In a private talk beforehand, Bleuler, very huffy and irritable, gave me a flat refusal and expressly declared that he would not join the Society-he
would dissociate himself from it altogether.
Reasons: its aim was too biased, it took too narrow a view of the problems, it was too exclusive, you had slighted Frank in Nuremberg and thereby ostracized him, one didn't want to sit down with everybody (a dig at Stekel).
He simply would not join, that was the long and short of it.
I told him what the consequences would be, but it was no good.
Yesterday we had our constituent assembly, which Frank also attended.
The same opposition was shown with the same hollow resistances; another "reason" they gave was that they didn't want to commit themselves to a confession of faith, etc.
In the course of the discussion it became clear that Frank is the grey eminence who has been working on Bleuler.
I let the discussion go on until both Bleuler and Frank were properly cornered and were forced to admit that they just didn't want to join.
I had so arranged matters that the local group had already constituted itself with 12 members before the meeting took place, which faced them
with a fait accompli.
The overwhelming majority are on our side.
Taking your Nuremberg tactics as a ·model, I postponed the final decision until the next meeting in the hope that Bleuler's resistances will have
melted by then.
As the evening wore on he became noticeably milder and I almost venture to hope he 'will come along with us.
In any case Frank can go by the board and I would gladly speed his departure with a joyful kick, [ ... ].
We shall manage with or without Bleuler, but with him would be better.
Most of the others stuck by me splendidly and did their best to unhorse Bleuler.
After the meeting he again favoured us privatim with a dream, naturally in order to dispute the interpretation.

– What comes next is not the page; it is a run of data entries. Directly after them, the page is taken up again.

(** * ghn: a terminal notification browser (main.go)

    A shallow embedding of the interactive core of [main.go]: the Bubble Tea
    model, its [Update] reducer, the key handler, the list window computed by
    [View], the per-row formatter, and the target resolution of
    [openInBrowser].

    Conventions.
    - Go [int] is the 64-bit two's-complement integer of the usual targets
      (amd64, arm64); it is a [Z] and every arithmetic operation of the source
      is wrapped explicitly ([GoInt.add], [GoInt.sub], [GoInt.quot]).
    - Go strings are byte sequences; they are [string] (one [ascii] per byte)
      and [len] counts bytes.
    - A run-time panic (index or slice bound out of range) is [None]; a
      function that can panic returns an [option].
    - An [error] value is represented by the text of its [Error()] method. *)

From Stdlib Require Import ZArith List String Ascii Bool Lia DecimalString.
Import ListNotations.

Local Open Scope list_scope.
Local Open Scope string_scope.
Local Open Scope Z_scope.

(** ** Panics as an option monad *)

Definition bind {A B : Type} (x : option A) (k : A -> option B) : option B :=
  match x with
  | Some a => k a
  | None => None
  end.

Notation "x <- e ;; k" := (bind e (fun x => k))
  (at level 61, e at next level, right associativity).

(** ** Go's [int] *)

Module GoInt.

Definition min_int : Z := - 2 ^ 63.
Definition max_int : Z := 2 ^ 63 - 1.

(** Reduction of a mathematical integer to the signed 64-bit range. *)
Definition wrap (x : Z) : Z := (x + 2 ^ 63) mod 2 ^ 64 - 2 ^ 63.

Definition add (x y : Z) : Z := wrap (x + y).
Definition sub (x y : Z) : Z := wrap (x - y).
(** Go's [/] truncates toward zero. *)
Definition quot (x y : Z) : Z := wrap (Z.quot x y).

Definition in_range (x : Z) : Prop := min_int <= x <= max_int.

End GoInt.

(** ** Slices and strings with checked bounds *)

Definition len {A : Type} (l : list A) : Z := Z.of_nat (List.length l).

(** [l[i]] *)
Definition index {A : Type} (l : list A) (i : Z) : option A :=
  if (0 <=? i) && (i <? len l) then nth_error l (Z.to_nat i) else None.

(** [l[:j]].  Go checks [j] against the capacity of a slice; the model checks
    it against the length, which is never larger. *)
Definition slice_to {A : Type} (l : list A) (j : Z) : option (list A) :=
  if (0 <=? j) && (j <=? len l) then Some (firstn (Z.to_nat j) l) else None.

(** [l[i:]] *)
Definition slice_from {A : Type} (l : list A) (i : Z) : option (list A) :=
  if (0 <=? i) && (i <=? len l) then Some (skipn (Z.to_nat i) l) else None.

Definition strlen (s : string) : Z := Z.of_nat (String.length s).

(** [s[:j]] on a string: the first [j] bytes. *)
Definition str_slice_to (s : string) (j : Z) : option string :=
  if (0 <=? j) && (j <=? strlen s)
  then Some (substring 0 (Z.to_nat j) s)
  else None.

(** ** The part of package [strings] that the program uses *)

Module Strings.

(** [strings.Split(s, sep)] for a one-byte separator: the substrings between
    the separators, in order; a string without separator is returned whole, so
    the result is never empty. *)
Fixpoint Split (s : string) (sep : ascii) : list string :=
  match s with
  | EmptyString => [EmptyString]
  | String c r =>
      if Ascii.eqb c sep then EmptyString :: Split r sep
      else match Split r sep with
           | h :: t => String c h :: t
           | [] => [String c EmptyString]
           end
  end.

End Strings.

(** ** Data model (main.go, lines 17-34 and 68-78)

    [UpdatedAt] is kept as a number of seconds; no function modelled here
    reads it. *)

Record Repository := mkRepository { FullName : string }.

Record Subject := mkSubject {
  Type_ : string;
  Title : string;
  URL : string
}.

Record Notification := mkNotification {
  ID : string;
  Unread : bool;
  Reason : string;
  Repository_ : Repository;
  Subject_ : Subject;
  UpdatedAt : Z
}.

Definition RepoName (n : Notification) : string := FullName (Repository_ n).

Definition TypeDisplay (n : Notification) : string :=
  let t := Type_ (Subject_ n) in
  if String.eqb t "PullRequest" then "pr"
  else if String.eqb t "Issue" then "issue"
  else if String.eqb t "Release" then "release"
  else if String.eqb t "Discussion" then "discuss"
  else "other".

(** ** Remote gateway: resolving the browser target (lines 155-183) *)

Definition slash : ascii := "/"%char.

Definition extractIssueNumber (url : string) : option string :=
  let parts := Strings.Split url slash in
  if len parts >? 0 then index parts (GoInt.sub (len parts) 1)
  else Some "".

(** The argument vector handed to [exec.Command] by [openInBrowser]. *)
Definition openInBrowser_command (notification : Notification)
  : option (list string) :=
  let repo := RepoName notification in
  issueNum <- extractIssueNumber (URL (Subject_ notification)) ;;
  if negb (String.eqb issueNum "") then
    let t := Type_ (Subject_ notification) in
    if String.eqb t "Issue" then
      Some ["gh"; "issue"; "view"; issueNum; "-R"; repo; "--web"]
    else if String.eqb t "PullRequest" then
      Some ["gh"; "pr"; "view"; issueNum; "-R"; repo; "--web"]
    else Some ["gh"; "repo"; "view"; repo; "--web"]
  else Some ["gh"; "repo"; "view"; repo; "--web"].

(** [openInBrowser] runs the command; [run] is the operating system's answer
    ([None] for a nil error). *)
Definition openInBrowser (run : list string -> option string)
  (notification : Notification) : option (option string) :=
  cmd <- openInBrowser_command notification ;;
  Some (run cmd).

(** ** The part of package [fmt] that the program uses *)

Module Fmt.

(** The verb [%d] on an [int]. *)
Definition itoa (z : Z) : string := NilZero.string_of_int (Z.to_int z).

Fixpoint spaces (n : nat) : string :=
  match n with
  | O => ""
  | S k => String " "%char (spaces k)
  end.

(** [%-Ns]: padding on the right up to [w] columns; [fmt] measures the width
    of the operand in runes, which [runes] computes. *)
Definition padRight (runes : string -> nat) (w : nat) (s : string) : string :=
  s ++ spaces (w - runes s).

(** [%Nd]: padding on the left; the digits and the sign are one byte each. *)
Definition padLeft (w : nat) (s : string) : string :=
  spaces (w - String.length s) ++ s.

End Fmt.

Definition nl : string := String (ascii_of_nat 10) "".

(** ** Application state (lines 68-78) *)

Record Model := mkModel {
  notifications : list Notification;
  selectedIndex : Z;
  loading : bool;
  err : option string;
  showingSummary : bool;
  summaryContent : string;
  statusMessage : string;
  terminalWidth : Z;
  terminalHeight : Z
}.

Definition with_notifications (v : list Notification) (m : Model) : Model :=
  mkModel v (selectedIndex m) (loading m) (err m) (showingSummary m)
    (summaryContent m) (statusMessage m) (terminalWidth m) (terminalHeight m).

Definition with_selectedIndex (v : Z) (m : Model) : Model :=
  mkModel (notifications m) v (loading m) (err m) (showingSummary m)
    (summaryContent m) (statusMessage m) (terminalWidth m) (terminalHeight m).

Definition with_loading (v : bool) (m : Model) : Model :=
  mkModel (notifications m) (selectedIndex m) v (err m) (showingSummary m)
    (summaryContent m) (statusMessage m) (terminalWidth m) (terminalHeight m).

Definition with_err (v : option string) (m : Model) : Model :=
  mkModel (notifications m) (selectedIndex m) (loading m) v (showingSummary m)
    (summaryContent m) (statusMessage m) (terminalWidth m) (terminalHeight m).

Definition with_statusMessage (v : string) (m : Model) : Model :=
  mkModel (notifications m) (selectedIndex m) (loading m) (err m)
    (showingSummary m) (summaryContent m) v (terminalWidth m)
    (terminalHeight m).

Definition with_terminalSize (w h : Z) (m : Model) : Model :=
  mkModel (notifications m) (selectedIndex m) (loading m) (err m)
    (showingSummary m) (summaryContent m) (statusMessage m) w h.

(** ** Messages and commands (lines 80-84 and 186-214) *)

(** [tea.Msg] is an open interface; [otherMsg] stands for every message that
    no case of [Update] selects.  [KeyMsg] carries the result of
    [msg.String()], [errorMsg] the text of the error. *)
Inductive Msg :=
| WindowSizeMsg (Width Height : Z)
| KeyMsg (key : string)
| notificationsLoadedMsg (ns : list Notification)
| notificationMarkedMsg (id : string)
| errorMsg (e : string)
| statusMsg (s : string)
| otherMsg.

Inductive Cmd :=
| nilCmd
| Quit
| fetchNotificationsCmd
| markAsReadCmd (id : string)
| openInBrowserCmd (notification : Notification).

(** The message each command delivers, from the outcome of its gateway call
    ([inr e] or [Some e] is a non-nil error with text [e]). *)
Definition fetchNotificationsCmd_msg (r : list Notification + string) : Msg :=
  match r with
  | inr e => errorMsg e
  | inl ns => notificationsLoadedMsg ns
  end.

Definition markAsReadCmd_msg (id : string) (r : option string) : Msg :=
  match r with
  | Some e => errorMsg ("failed to mark as read: " ++ e)
  | None => notificationMarkedMsg id
  end.

Definition openInBrowserCmd_msg (r : option string) : Msg :=
  match r with
  | Some e => errorMsg ("failed to open in browser: " ++ e)
  | None => statusMsg "Opened in browser"
  end.

Definition initialModel : Model :=
  mkModel [] 0 true None false "" "Loading notifications..." 80 24.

All of those present were shaking with laughter and fully agreed with my interpretation.
The key to the mystery is that Bleuler understands far too little of pA, so little that he has not assimilated even the elements of dream interpretation.
No wonder he yields so willingly to Frank's subversive influence.
As a matter of fact his whole opposition is a revenge for my resignation from the abstinence societies. (Hence his charge of exclusiveness, narrowness, and bias.)
When Kraepelin was here he went on at poor Bleuler for my having excluded Isserlin from Nuremberg.
That, I am glad to say, has made a big impression in Munich. Those gents are getting jumpy.
I heard from Putnam that he is planning to organize something in Boston. Let's hope something will come of it soon.
Otherwise all's well. Nuremberg has produced happy results for us all.